MOMA will also screen Mervyn LeRoy's rarely shown The King and the Chorus Girl (1937), in which a monarch-in-exile falls for showgirl from Brooklyn Blondell when he ogles her in a cancan ensemble. It's understandable: She never looked better.

By the 1940s, Blondell had outgrown her breezy youthful image and developed a talent for character roles. In Elia Kazan's debut film, A Tree Grows in Brooklyn (1945)—a sanitized four-handkerchief adaptation of Betty Smith's bestseller about tenement life in turn-of-the-century Williamsburg—she is funny and engaging as man-hungry Aunt Sissy, although, unfortunately, what the actress called "the best scene I ever played" was cut to appease Production Code censors.

Blondell exhibits a new mature beauty on-screen and reveals herself a dramatic actress of considerable strength in Edmund Goulding's remarkably moody Nightmare Alley (1947)—the noirish story of the rise and fall of a sideshow hustler who puts the moves on Blondell's blowsy fake telepath to learn her tricks.

During the latter part of her career, Blondell returned often to the stage and made dozens of appearances on radio and TV. Her last challenging screen role was a striking comeback in John Cassavetes's Opening Night (1977). Gena Rowlands is virtuosic as the depressed leading lady coming apart at the seams while working in a play headed for Broadway. Blondell is shrewd and sympathetic as the playwright, and with her résumé of backstage movies, she's a reminder of the film's roots.

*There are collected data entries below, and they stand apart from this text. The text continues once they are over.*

Lemma scratch_range : 0 ≤ t ≤ BPF_MEMWORDS.
Proof. clear. by destruct (free_word_spec (used_words code) (Z.to_nat BPF_MEMWORDS) 0). Qed.
Lemma scratch_free i ins : code !! i = Some ins → names_word ins = true → f_k ins ≠ t.
Proof using Hvalid.
  intros Hi Hn. apply scratch_unnamed; [by eapply list_elem_of_lookup_2|done|]. apply valid_at in Hi; [|done]. clear - Hi Hn.
  unfold names_word, is_load, valid_insn in *. cbv zeta in *. rewrite !orb_true_iff in Hn. apply andb_true_iff in Hi as [_ Hi].
  destruct Hn as [[Hk|Hk]|[[Hk|Hk]%orb_true_iff Hm]%andb_true_iff]; apply Z.eqb_eq in Hk; rewrite Hk in Hi; cbn in Hi.
  3,4: apply Z.eqb_eq in Hm; rewrite Hm in Hi; cbn in Hi.
  all: rewrite ?orb_false_r in Hi; breflect; unfold BPF_MEMWORDS in *; lia.
Qed.
(** A jump from the block of instruction [i], over [extra] of its instructions. *)
Lemma jump_lands i n from extra :
  (i < length code)%nat → (S i + n ≤ length code)%nat → (from + 1 + extra = start h t code (S i))%nat →
  Z.to_nat (distance offsets (i + 1 + n) from) = (extra + start h t (drop (S i) code) n)%nat.
Proof using Hsize.
  clear - Hsize. intros Hi Hn Hf. unfold distance, offsets.
  replace (i + 1 + n)%nat with (S i + n)%nat by lia. rewrite starts_lookup by lia.
  pose proof (start_le h t code (S i + n)) as Hle. fold t in Hsize.
  rewrite start_drop in Hle |- * by lia. unfold BPF_MAXINSNS in Hsize. rewrite wrap32_small by (unfold UINT32_MAX; lia). lia.
Qed.
Lemma jump_block i ins st st' :
  code !! i = Some ins → BPF_CLASS (f_code ins) = BPF_JMP → sim t st st' →
  (∀ n, (S i + n ≤ length code)%nat →
    exec E' (blocks h t offsets (drop (S i) code) (S i)) (start h t (drop (S i) code) n) st'
    = keep h <$> exec E (drop (S i) code) n st) →
  exec E' (block h t offsets i ins ++ blocks h t offsets (drop (S i) code) (S i)) 0 st'
  = keep h <$> exec E (ins :: drop (S i) code) 0 st.
Proof using Hvalid Hsize.
  clear Hh Hhead Hlen Hbytes Hadmitted. intros Hi Hk Hs Hjump. pose proof (lookup_lt_Some _ _ _ Hi) as Hlt.
  pose proof (valid_at _ Hvalid _ _ Hi) as Hv. unfold valid_insn in Hv. cbv zeta in Hv. rewrite Hk in Hv.
  apply andb_true_iff in Hv as [_ Hv]. cbn in Hv. pose proof (start_S h t code i ins Hi) as HS.
  rewrite expansion_jump in HS by done.
  assert (offsets !!! i = start h t code i) as Hat by (apply starts_lookup; lia).
  unfold block. rewrite Hk, Hat. change (BPF_JMP =? BPF_JMP) with true. cbv iota.
  destruct (BPF_OP (f_code ins) =? BPF_JA) eqn:Ej; cbn [length] in HS; cbn [app]; cbn [exec]; unfold step; cbn [with_k f_code f_k f_jt f_jf];
    rewrite Hk, Ej; ops; cbn [ja BPF_STMT f_k f_code].
  - breflect. rewrite (jump_lands i (Z.to_nat (f_k ins)) _ 0) by lia. apply (Hjump (Z.to_nat (f_k ins))). lia.
  - breflect. rewrite (sim_a _ _ _ Hs), (sim_x _ _ _ Hs).
    rewrite (jump_lands i (Z.to_nat (f_jt ins)) _ 1), (jump_lands i (Z.to_nat (f_jf ins)) _ 0) by lia.
    destruct (condition _ _ _).
    + change (Z.to_nat 0) with 0%nat. apply (Hjump (Z.to_nat (f_jt ins))). lia.
    + change (Z.to_nat 1) with 1%nat. apply (Hjump (Z.to_nat (f_jf ins))). lia.
Qed.
Lemma program_sim i st st' :
  sim t st st' → exec E' (blocks h t offsets (drop i code) i) 0 st' = keep h <$> exec E (drop i code) 0 st.
Proof using Hh Hhead Hlen Hbytes Hvalid Hadmitted Hsize.
  remember (length code - i)%nat as m eqn:Em. revert i st st' Em. induction (lt_wf m) as [m _ IH]. intros i st st' -> Hs.
  destruct (code !! i) as [ins|] eqn:Hi; [|apply lookup_ge_None in Hi; by rewrite drop_ge].
  pose proof (lookup_lt_Some _ _ _ Hi) as Hlt. rewrite (drop_S _ _ _ Hi). cbn [blocks].
  destruct (decide (BPF_CLASS (f_code ins) = BPF_JMP)) as [Hk|Hk].
  2: { unfold block. rewrite (proj2 (Z.eqb_neq _ _) Hk).
    refine (plain_block h t head pkt ancillary Hh Hhead Hlen Hbytes scratch_range _ _ _ ins st st' (length code) i Hk
      (valid_at _ Hvalid _ _ Hi) (Forall_lookup_1 _ _ _ _ Hadmitted Hi) (scratch_free _ _ Hi) Hs).
    intros st1 st1' Hs1. eapply IH; [|reflexivity|done]. lia. }
  apply jump_block; try done. intros n Hn. rewrite exec_drop, drop_blocks, (exec_drop E), drop_drop.
  eapply IH; [|reflexivity|done]. lia.
Qed.
End program.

MOMA's retro coincides with the publication of Matthew Kennedy's dishy and well-researched Joan Blondell: A Life Between Takes. Kennedy will be on hand to introduce several screenings in the 13-film series, which is well chosen but doesn't include the one movie Blondell fans would most love to see. No series could. In Archie Mayo's Convention City (1933), she plays a gold digger busy at work during a salesmen's convention in Atlantic City. The Production Code made a fuss about "the low morals" of the characters. When the picture remained controversial after its release, Warners not only withdrew it—the bastards incinerated all prints and negatives.